The new tunnel is a downtown bypass route. The viaduct had a couple downtown exits, but the tunnel starts by the stadiums South of downtown, and ends by South Lake Union, with no downtown exits. All of the into-downtown traffic will be pushed to surface streets. Tunnel tolling will kick in soon too. The viaduct had no tolling.

The city is pushing a one-time tax bill called a "local improvement district" to property owners in downtown for the benefit of better views and higher property values once the viaduct is gone. There is speculation of pulling a second LID for improvements in the area of Key Arena to coindide with the new NHL team http://mynorthwest.com/1242618/dori-rob-johnson-seattle-nhl/

The tunnel may be necessary but it's not all rosy as the WaPo article makes it out to be.


Not to mention the massive cost, the overruns to said cost, the construction delays...


The Big Dig in Boston was full of the same overruns, delays, and even corruption. All worth it.

It's the best thing the city has ever done, far and away. Fundamentally changed the city and is responsible for incalculable property value and quality of life improvements in the city.


Worth it for Boston, sure. But the rest of the U.S. paid almost all of the massive cost.


Massachusetts paid for many of it's own interstates before sick a system existed. You could see that in the old Central Artery being way out of compliance with standards. A compelling argument was that other states had their modern highways paid for them by the Federal government long ago while Massachusetts had done it themselves even before then.


I was referring specifically to the Big Dig, as was the parent comment.


Yes. Other states had their highways paid by the Federal government. Massachusetts had originally paid for its highways itself. The balance came due with the Big Dig, cost adjusted for 2000.


A frustration I have with Seattle local politics is the property taxes. The increase land value from tearing down the viaduct already results in higher assessed values that get paid by the property owners perpetually. Throwing in $100+ million "local improvement district" special assessments is a money grab, or as some have called it a "wealth transfer."

It's like saying everyone within a radius of a new light rail station or interstate on-ramp has to pay a one-time assessment, instead of infrastructure projects being for the common good.

The local improvement districts smell like corporate socialism, and selective taxation. More money for government to spend, more money for developers to receive, and the public don't care because it only affects rich people with waterfront views. Until the next "local improvement district" affects their neighborhood. It's a recipe for corruption and a slippery slope.


There was an 8k run today along the new tunnel and the soon-to-be-destroyed Viaduct. Aside from being insanely packed, it was a really cool experience getting to see the Viaduct one last time on foot and getting to see the tunnel while it's still shiny and new.

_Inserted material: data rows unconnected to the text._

(* ===== verification/GoalState.v ===== *)
(** The state of a standing goal (agent/nomi-agent/src/goal/state.rs) and the tool by
    which the model ends it (goal/tool.rs).  Times are epoch milliseconds. *)
From S2P Require Import Prelude Bytes Text Json.

Definition MAX_CONSECUTIVE_PARSE_FAILURES : N := 3.
Definition MAX_CONSECUTIVE_TRANSPORT_FAILURES : N := 5.
Inductive GoalStatus := Active | Complete | Blocked | Paused | Waiting | Cleared.
#[export] Instance GoalStatus_eq_dec : EqDecision GoalStatus.
Proof. solve_decision. Defined.
Inductive GoalVerdict := Done | Continue | Wait | Skipped.
#[export] Instance GoalVerdict_eq_dec : EqDecision GoalVerdict.
Proof. solve_decision. Defined.

(** ** The completion contract *)

Record GoalContract := mkContract {
  outcome : bytes;
  verification : bytes;
  constraints : bytes;
  boundaries : bytes;
  stop_when : bytes;
}.
#[export] Instance GoalContract_eq_dec : EqDecision GoalContract.
Proof. solve_decision. Defined.
Definition labelled_fields (c : GoalContract) : list (bytes * bytes) :=
  [(as_bytes "Outcome", outcome c); (as_bytes "Verification", verification c);
   (as_bytes "Constraints", constraints c); (as_bytes "Boundaries", boundaries c);
   (as_bytes "Stop when blocked", stop_when c)].
Definition contract_is_empty (c : GoalContract) : bool := forallb (λ f, str_is_blank f.2) (labelled_fields c).
Definition render_block (c : GoalContract) : bytes :=
  bytes_join [u8 10]
    ((λ f, as_bytes "- " ++ f.1 ++ as_bytes ": " ++ bytes_trim f.2)
       <$> filter (λ f, str_is_blank f.2 = false) (labelled_fields c)).
Definition render_subgoals_block (l : list bytes) : bytes :=
  bytes_join [u8 10]
    (imap (λ i t, as_bytes "- " ++ decimal (N.of_nat (i + 1)) ++ as_bytes ". " ++ t) l).
Definition render_contract_block (c : GoalContract) (l : list bytes) : bytes :=
  match l with
  | [] => render_block c
  | _ =>
      render_block c ++ [u8 10]
      ++ bytes_join [u8 10]
           (imap (λ i t, as_bytes "- Extra criterion " ++ decimal (N.of_nat (i + 1)) ++ as_bytes ": " ++ t) l)
  end.

(** ** The state *)

Record GoalState := mkGoal {
  objective : bytes;
  status : GoalStatus;
  max_auto_continuations : N;
  auto_continuations : N;
  blocked_threshold : N;
  turns_used : N;
  last_verdict : option GoalVerdict;
  last_reason : option bytes;
  paused_reason : option bytes;
  consecutive_parse_failures : N;
  consecutive_transport_failures : N;
  created_at : N;
  last_turn_at : option N;
  subgoals : list bytes;
  contract : option GoalContract;
  waiting_until : option N;
  waiting_on_pid : option N;
  waiting_on_session : option bytes;
  waiting_reason : option bytes;
  no_progress_streak : N;
  last_mutation : bool;
  last_verify_ok : bool;
  last_workspace_changed : bool;
  blocked_evidence_hash : option N;
  blocked_evidence_repeats : N;
}.

Definition goal_new (now : N) (objective : bytes) (max_auto_continuations : N) : GoalState :=
  mkGoal objective Active max_auto_continuations 0 3 0 None None None 0 0 now None [] None
    None None None None 0 false false false None 0.
Definition FREEFORM_AUTO_CONTINUE_CAP : N := 3.
Definition contract_has_verification (c : option GoalContract) : bool :=
  match c with Some c => negb (str_is_blank (verification c)) | None => false end.
Definition has_verification (g : GoalState) : bool := contract_has_verification (contract g).
Definition effective_cap (g : GoalState) : N :=
  if has_verification g then max_auto_continuations g
  else N.min (max_auto_continuations g) FREEFORM_AUTO_CONTINUE_CAP.
Definition should_continue (g : GoalState) : bool :=
  bool_decide (status g = Active) && (auto_continuations g <? effective_cap g)%N.
(** Mechanical evidence as the Horizon ledger saw it *)
Definition apply_progress (mutated : bool) (verify_ok : bool) (workspace_changed : bool)
    (streak : N) (g : GoalState) : GoalState :=
  mkGoal
    (objective g) (status g) (max_auto_continuations g) (auto_continuations g) (blocked_threshold g)
    (turns_used g) (last_verdict g) (last_reason g) (paused_reason g) (consecutive_parse_failures g)
    (consecutive_transport_failures g) (created_at g) (last_turn_at g) (subgoals g) (contract g)
    (waiting_until g) (waiting_on_pid g) (waiting_on_session g) (waiting_reason g) streak mutated verify_ok
    workspace_changed (blocked_evidence_hash g) (blocked_evidence_repeats g).
Definition satisfies_complete_gate (g : GoalState) : bool :=
  if negb (has_verification g) then last_mutation g || last_verify_ok g || last_workspace_changed g
  else last_verify_ok g || last_workspace_changed g.

(** ** Updates of single fields *)

Definition set_status (s : GoalStatus) (g : GoalState) : GoalState :=
  mkGoal
    (objective g) s (max_auto_continuations g) (auto_continuations g) (blocked_threshold g) (turns_used g)
    (last_verdict g) (last_reason g) (paused_reason g) (consecutive_parse_failures g)
    (consecutive_transport_failures g) (created_at g) (last_turn_at g) (subgoals g) (contract g)
    (waiting_until g) (waiting_on_pid g) (waiting_on_session g) (waiting_reason g) (no_progress_streak g)
    (last_mutation g) (last_verify_ok g) (last_workspace_changed g) (blocked_evidence_hash g)
    (blocked_evidence_repeats g).
Definition set_counts (auto : N) (turns : N) (g : GoalState) : GoalState :=
  mkGoal
    (objective g) (status g) (max_auto_continuations g) auto (blocked_threshold g) turns (last_verdict g)
    (last_reason g) (paused_reason g) (consecutive_parse_failures g) (consecutive_transport_failures g)
    (created_at g) (last_turn_at g) (subgoals g) (contract g) (waiting_until g) (waiting_on_pid g)
    (waiting_on_session g) (waiting_reason g) (no_progress_streak g) (last_mutation g) (last_verify_ok g)
    (last_workspace_changed g) (blocked_evidence_hash g) (blocked_evidence_repeats g).
Definition set_verdict (v : option GoalVerdict) (r : option bytes) (g : GoalState) : GoalState :=
  mkGoal
    (objective g) (status g) (max_auto_continuations g) (auto_continuations g) (blocked_threshold g)
    (turns_used g) v r (paused_reason g) (consecutive_parse_failures g) (consecutive_transport_failures g)
    (created_at g) (last_turn_at g) (subgoals g) (contract g) (waiting_until g) (waiting_on_pid g)
    (waiting_on_session g) (waiting_reason g) (no_progress_streak g) (last_mutation g) (last_verify_ok g)
    (last_workspace_changed g) (blocked_evidence_hash g) (blocked_evidence_repeats g).
Definition set_last_turn_at (t : option N) (g : GoalState) : GoalState :=
  mkGoal
    (objective g) (status g) (max_auto_continuations g) (auto_continuations g) (blocked_threshold g)
    (turns_used g) (last_verdict g) (last_reason g) (paused_reason g) (consecutive_parse_failures g)
    (consecutive_transport_failures g) (created_at g) t (subgoals g) (contract g) (waiting_until g)
    (waiting_on_pid g) (waiting_on_session g) (waiting_reason g) (no_progress_streak g) (last_mutation g)
    (last_verify_ok g) (last_workspace_changed g) (blocked_evidence_hash g) (blocked_evidence_repeats g).
Definition set_paused_reason (r : option bytes) (g : GoalState) : GoalState :=
  mkGoal
    (objective g) (status g) (max_auto_continuations g) (auto_continuations g) (blocked_threshold g)
    (turns_used g) (last_verdict g) (last_reason g) r (consecutive_parse_failures g)
    (consecutive_transport_failures g) (created_at g) (last_turn_at g) (subgoals g) (contract g)
    (waiting_until g) (waiting_on_pid g) (waiting_on_session g) (waiting_reason g) (no_progress_streak g)
    (last_mutation g) (last_verify_ok g) (last_workspace_changed g) (blocked_evidence_hash g)
    (blocked_evidence_repeats g).
Definition set_failures (parse : N) (transport : N) (g : GoalState) : GoalState :=
  mkGoal
    (objective g) (status g) (max_auto_continuations g) (auto_continuations g) (blocked_threshold g)
    (turns_used g) (last_verdict g) (last_reason g) (paused_reason g) parse transport (created_at g)
    (last_turn_at g) (subgoals g) (contract g) (waiting_until g) (waiting_on_pid g) (waiting_on_session g)
    (waiting_reason g) (no_progress_streak g) (last_mutation g) (last_verify_ok g) (last_workspace_changed g)
    (blocked_evidence_hash g) (blocked_evidence_repeats g).
Definition set_subgoals (l : list bytes) (g : GoalState) : GoalState :=
  mkGoal
    (objective g) (status g) (max_auto_continuations g) (auto_continuations g) (blocked_threshold g)
    (turns_used g) (last_verdict g) (last_reason g) (paused_reason g) (consecutive_parse_failures g)
    (consecutive_transport_failures g) (created_at g) (last_turn_at g) l (contract g) (waiting_until g)
    (waiting_on_pid g) (waiting_on_session g) (waiting_reason g) (no_progress_streak g) (last_mutation g)
    (last_verify_ok g) (last_workspace_changed g) (blocked_evidence_hash g) (blocked_evidence_repeats g).
Definition set_contract_field (c : option GoalContract) (g : GoalState) : GoalState :=
  mkGoal
    (objective g) (status g) (max_auto_continuations g) (auto_continuations g) (blocked_threshold g)
    (turns_used g) (last_verdict g) (last_reason g) (paused_reason g) (consecutive_parse_failures g)
    (consecutive_transport_failures g) (created_at g) (last_turn_at g) (subgoals g) c (waiting_until g)
    (waiting_on_pid g) (waiting_on_session g) (waiting_reason g) (no_progress_streak g) (last_mutation g)
    (last_verify_ok g) (last_workspace_changed g) (blocked_evidence_hash g) (blocked_evidence_repeats g).
Definition set_barrier (until : option N) (pid : option N) (session : option bytes)
    (reason : option bytes) (g : GoalState) : GoalState :=
  mkGoal
    (objective g) (status g) (max_auto_continuations g) (auto_continuations g) (blocked_threshold g)
    (turns_used g) (last_verdict g) (last_reason g) (paused_reason g) (consecutive_parse_failures g)
    (consecutive_transport_failures g) (created_at g) (last_turn_at g) (subgoals g) (contract g) until pid
    session reason (no_progress_streak g) (last_mutation g) (last_verify_ok g) (last_workspace_changed g)
    (blocked_evidence_hash g) (blocked_evidence_repeats g).
Definition set_evidence (hash : option N) (repeats : N) (g : GoalState) : GoalState :=
  mkGoal
    (objective g) (status g) (max_auto_continuations g) (auto_continuations g) (blocked_threshold g)
    (turns_used g) (last_verdict g) (last_reason g) (paused_reason g) (consecutive_parse_failures g)
    (consecutive_transport_failures g) (created_at g) (last_turn_at g) (subgoals g) (contract g)
    (waiting_until g) (waiting_on_pid g) (waiting_on_session g) (waiting_reason g) (no_progress_streak g)
    (last_mutation g) (last_verify_ok g) (last_workspace_changed g) hash repeats.
Definition clear_wait_barrier (g : GoalState) : GoalState := set_barrier None None None None g.

(** ** The tool [update_goal]

    The hash of the evidence is computed by the standard hasher. *)
Section tool.
Context {Num : Type} (finish : bytes → N).
(** The error text or the payload [(status, evidence)] of the result *)
Inductive GoalToolResult := GoalToolError (message : bytes) | GoalToolText (payload : Value Num).
Definition evidence_hash (txt : bytes) : N := finish (bytes_trim txt ++ [u8 255]).
Definition update_goal_payload (st : GoalStatus) (evidence : bytes) : Value Num :=
  Object [(as_bytes "kind", Str (as_bytes "goal_update"));
          (as_bytes "status", Str (as_bytes match st with Complete => "complete" | Blocked => "blocked" | _ => "active" end));
          (as_bytes "evidence", Str evidence)].
Definition claimed_status (input : Value Num) : option GoalStatus :=
  s ← get (as_bytes "status") input ≫= as_str;
  if is_lit s "complete" then Some Complete else if is_lit s "blocked" then Some Blocked else None.
Definition record_evidence (hash : N) (g : GoalState) : GoalState :=
  if bool_decide (blocked_evidence_hash g = Some hash) then
    set_evidence (Some hash) (u64_sat_add (blocked_evidence_repeats g) 1) g
  else set_evidence (Some hash) 1 g.
Definition complete_rejection : bytes :=
  text ["update_goal complete rejected: no mechanical evidence yet (need a successful verification command ";
        "or a workspace change). Keep working; do not mark complete from prose alone."].
Definition blocked_rejection (missing threshold : N) : bytes :=
  as_bytes "update_goal blocked not yet accepted: the same blocker must repeat " ++ decimal missing
  ++ as_bytes " more time(s) (threshold " ++ decimal threshold
  ++ as_bytes "). Keep working or collect stronger evidence.".
Definition update_goal_execute (input : Value Num) (g : GoalState) : GoalState * GoalToolResult :=
  match claimed_status input with
  | None => (g, GoalToolError (as_bytes "update_goal: status 只能是 complete 或 blocked"))
  | Some claimed =>
      let evidence := default [] (get (as_bytes "evidence") input ≫= as_str) in
      let accepted g := (g, GoalToolText (update_goal_payload claimed evidence)) in
      if negb (bool_decide (status g = Active)) then accepted g
      else if bool_decide (claimed = Complete) then
        if negb (satisfies_complete_gate g) then (g, GoalToolError complete_rejection)
        else accepted (set_status Complete g)
      else
        let g := record_evidence (evidence_hash evidence) g in
        if (blocked_evidence_repeats g <? blocked_threshold g)%N then
          (g, GoalToolError (blocked_rejection (blocked_threshold g - blocked_evidence_repeats g) (blocked_threshold g)))
        else accepted (set_status Blocked g)
  end.
End tool.
(* ===== verification/GoalBridge.v ===== *)
(** Goals between the engine, the database and the wire (backend/nomifun-ai-agent/src/
    goal_bridge.rs and goal_probe.rs, the goal actions of manager/nomi/agent.rs and of
    nomifun-conversation/src/service_ops.rs, with their types in nomifun-db and
    nomifun-api-types).  The JSON columns and the database are interfaces. *)
From S2P Require Import Prelude Bytes Text Json LlmStream Compaction GoalState GoalPrompts GoalRuntime GoalJudge.

(** ** Rows, parameters and responses *)

Record UpsertGoalParams := mkParams {
  up_session_id : bytes;
  up_objective : bytes;
  up_status : bytes;
  up_turns_used : Z;
  up_max_turns : Z;
  up_created_at : Z;
  up_last_turn_at : option Z;
  up_last_verdict : option bytes;
  up_last_reason : option bytes;
  up_paused_reason : option bytes;
  up_consecutive_parse_failures : Z;
  up_consecutive_transport_failures : Z;
  up_subgoals_json : bytes;
  up_contract_json : option bytes;
  up_waiting_on_pid : option Z;
  up_waiting_on_session : option bytes;
  up_waiting_until : option Z;
  up_waiting_reason : option bytes;
  up_updated_at : Z;
}.
(** The snapshot columns of a row, with the columns that the database keeps itself *)
Record GoalRow := mkRow { row_id : Z; row_columns : UpsertGoalParams; row_version : Z }.
Record GoalContractDto := mkDto {
  dto_outcome : bytes;
  dto_verification : bytes;
  dto_constraints : bytes;
  dto_boundaries : bytes;
  dto_stop_when : bytes;
}.
Record GoalActionRequest := mkActionRequest {
  action : bytes;
  req_objective : option bytes;
  req_max_turns : option N;
  req_reason : option bytes;
  req_subgoal : option bytes;
  req_index_1based : option N;
  req_pid : option N;
  req_contract : option GoalContractDto;
}.
Record GoalStatusResponse := mkResponse {
  active : bool;
  resp_objective : option bytes;
  resp_status : option bytes;
  resp_turns_used : option N;
  resp_max_turns : option N;
  resp_last_verdict : option bytes;
  resp_last_reason : option bytes;
  resp_paused_reason : option bytes;
  resp_subgoals : list bytes;
  resp_created_at : option N;
  resp_last_turn_at : option N;
  resp_waiting_until : option N;
  resp_waiting_reason : option bytes;
  resp_waiting_on_pid : option N;
  resp_waiting_on_session : option bytes;
  resp_contract : option GoalContractDto;
  resp_no_progress_streak : option N;
}.
Definition response_default : GoalStatusResponse :=
  mkResponse false None None None None None None None [] None None None None None None None None.
Inductive AppError := BadRequest (message : bytes) | BadGateway (message : bytes) | Database (message : bytes).

(** ** Names *)

Definition goal_status_str (st : GoalStatus) : bytes :=
  as_bytes match st with
           | Active => "active" | Complete => "complete" | Blocked => "blocked"
           | Paused => "paused" | Waiting => "waiting" | Cleared => "cleared"
           end%string.
Definition goal_verdict_str (v : GoalVerdict) : bytes :=
  as_bytes match v with
           | GoalState.Done => "done" | Continue => "continue" | Wait => "wait" | Skipped => "skipped"
           end%string.
Definition parse_goal_status (s : bytes) : option GoalStatus :=
  if is_lit s "active" then Some Active else if is_lit s "complete" then Some Complete
  else if is_lit s "blocked" then Some Blocked else if is_lit s "paused" then Some Paused
  else if is_lit s "waiting" then Some Waiting else if is_lit s "cleared" then Some Cleared else None.
Definition parse_goal_verdict (s : bytes) : option GoalVerdict :=
  if is_lit s "done" then Some GoalState.Done else if is_lit s "continue" then Some Continue
  else if is_lit s "wait" then Some Wait else if is_lit s "skipped" then Some Skipped else None.
Definition goal_status_is_restorable (s : bytes) : bool := one_of s ["active"; "paused"; "waiting"]%string.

This morning was a bike ride that did the same. It was completely awesome. 12,000 bikes tearing through it. One of the best organized rides I've done.


“Celebrated replacement”? I mean, I just walked through the new tunnel for it’s public opening as a curiosity, but I’m not sure it’s celebrated per se.

Don’t get me wrong, I am delighted to see the viaduct go, but I’m not sure the replacement is needed, or really a replacement. I also think that they’re essentially building a surface level highway along the waterfront, which to me diminishes what could have been a truly world-class waterfront.


Alaskan Way was a busy 4 lane road prior to the seawall replacement project and SR-99 construction, the two addes lanes are dedicated for busses.

Really wish we had kept rail along this alignment (rather than letting Seattle Art Museum destroy the waterfront trolley), but short of that we are stuck with making busses fast and reliable.

Wrt cutting this down to 1 lane in either direction for regular cars, in the context of the ferry queues clogging Alaskan Way currently, narrowing the road would create a waterfront parking lot between ferries.

Running the park down the middle of the road would be enjoyable, Portland has a few nice parks of that style


Portland also entirely replaced our waterfront highway with an enormous park, probably not the precedent you're looking for.

https://en.wikipedia.org/wiki/Harbor_Drive


Out of curiosity, why is this not a good precedent? Were the results bad, or because it's Portland?


This freeway removal project was generally considered a success, I know I rather enjoyed the benefits of the new waterfront park in Portland when I was younger. Lots of good memories!


Not a good precedent as far as "We can't remove this road entirely". Road entirely removed, everyone was happy.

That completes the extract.